At the heart of each day is an enigma, a question — how to shave off a sliver of a second. Each run, we are attempting to go slightly faster than the run before. Most often we fail. We analyze line, tactics, arrow dynamics, force, and function — every second, every turn, every moment trying to find the answer — trying to understand magic scientifically. And of course, trying not to die. The striving is similar to beating your head against a brick wall, with the biggest difference being, eventually that wall will break. There is no such guarantee with me and a ski. Even still, you show up — every day, every hour just hoping for that moment. That sliver of time — where the grind — breaches a hole in time. And you find the answer, some movement, some inclination. Some hint, perhaps just a glint. But it saves you time, and that’s where the magic is, some mechanism between action and reaction.

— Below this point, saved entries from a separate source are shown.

(** C7, amended.  For every ranked list whose URLs start with
    [https://github.com/], go on with at least one character and hold no
    bracket and no line break (stars and sizes being integers), the report
    is written and parsing it yields exactly these URLs, in the order of the
    list. *)
Theorem report_roundtrip rt t repos urls :
  Forall2 (report_ready rt) repos urls ->
  exists content,
    _write_markdown_file rt t repos = (Ret tt, content) /\
    parse_markdown_for_repos (Some content) = url_entry <$> urls.
Proof.
  intros H. unfold _write_markdown_file.
  destruct (write_rows_ok rt repos urls 1 (report_header (length repos) t) H)
    as (bodies & Hw & Hb & Hs).
  eexists. split; [exact Hw|].
  unfold parse_markdown_for_repos.
  rewrite report_header_unlines, <- unlines_app, file_lines_unlines.
  - rewrite fmap_app, omap_app, parse_lines_header, parse_lines_bodies. by rewrite Hs.
  - apply Forall_app. split; [|done].
    eapply Forall_impl; [apply header_lines_clean|].
    intros l. apply all_chars_mono, no_bracket_or_break_no_break.
Qed.

End ReportFacts.

(** ** Clone/update executor *)

Section SyncFacts.









End SyncFacts.

(** ** Entry point and exit status *)

Section MainFacts.


































End MainFacts.

(** ** The claims on sample inputs *)

Section Examples.
Import Samples.

(** C1.  The URL is cached as a tombstone: instead of returning [None] the
    call raises [TypeError]. *)
Theorem fetch_tombstone_raises_TypeError :
  let cache : gmap string json := {[url_C := JNull]} in
  let n := net_of [Answer (ok 500 8000)] in
  _fetch_repo_metadata url_C cache config n = (Raise TypeError, (cache, n)).
Proof. reflexivity. Qed.

Lemma fetch_success_stores_witness :
  cache_has_size url_B ∅ = Ret false /\
  succeeds (ok 300 100) (body 300 100) /\
  fetched_size (body 300 100) = JInt 100 /\
  _fetch_repo_metadata url_B ∅ config (net_of [Answer (ok 300 100)]) =
    (Ret (record url_B 300 100),
     (<[url_B := record url_B 300 100]> ∅,
      {| pending := []; now := 1000; trace := [request_of url_B config] |})).
Proof.
  assert (H1 : cache_has_size url_B ∅ = Ret false) by reflexivity.
  assert (H2 : succeeds (ok 300 100) (body 300 100)) by (repeat split; reflexivity).
  assert (H3 : fetched_size (body 300 100) = JInt 100) by reflexivity.
  split; [exact H1|]. split; [exact H2|]. split; [exact H3|].
  exact (fetch_success_stores url_B config ∅ (ok 300 100) (body 300 100) 100 [] 1000 []
           H1 H2 H3).
Defined.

In the evening, we attempt to recover — spin and stretch. Perhaps throw in a maintenance lift or destroy some 19-year-olds in spike ball. Examine video. Rinse, wash, repeat. Rinse, wash, repeat. Begin again. Groundhog Day. Is it addiction or conviction? I’m 34. My bank account still hits empty once a year. I’m likely the only World Cup and Olympic skier riding solo and jumping at an opportunity to link with a team of 19-year-olds. A David forced to compete against multiple Goliaths. I’ve broken almost too many times to count.
But something has changed along the way. Somehow, against all odds a strange anomaly, I’ve gotten faster, stronger, quicker, and smarter. I feel better in my 30s than I did in my 20s. I’ve learned something many have not: that what has broken can mend. That what is old can still bend. All we have to do is begin again. To find joy in the play and just make it through another day.
“If pain and suffering make you wiser, then I should like to be less wise.” Can’t find exact quote at the moment.
World Cup and Olympic skier Wiley Maple was raised in Aspen.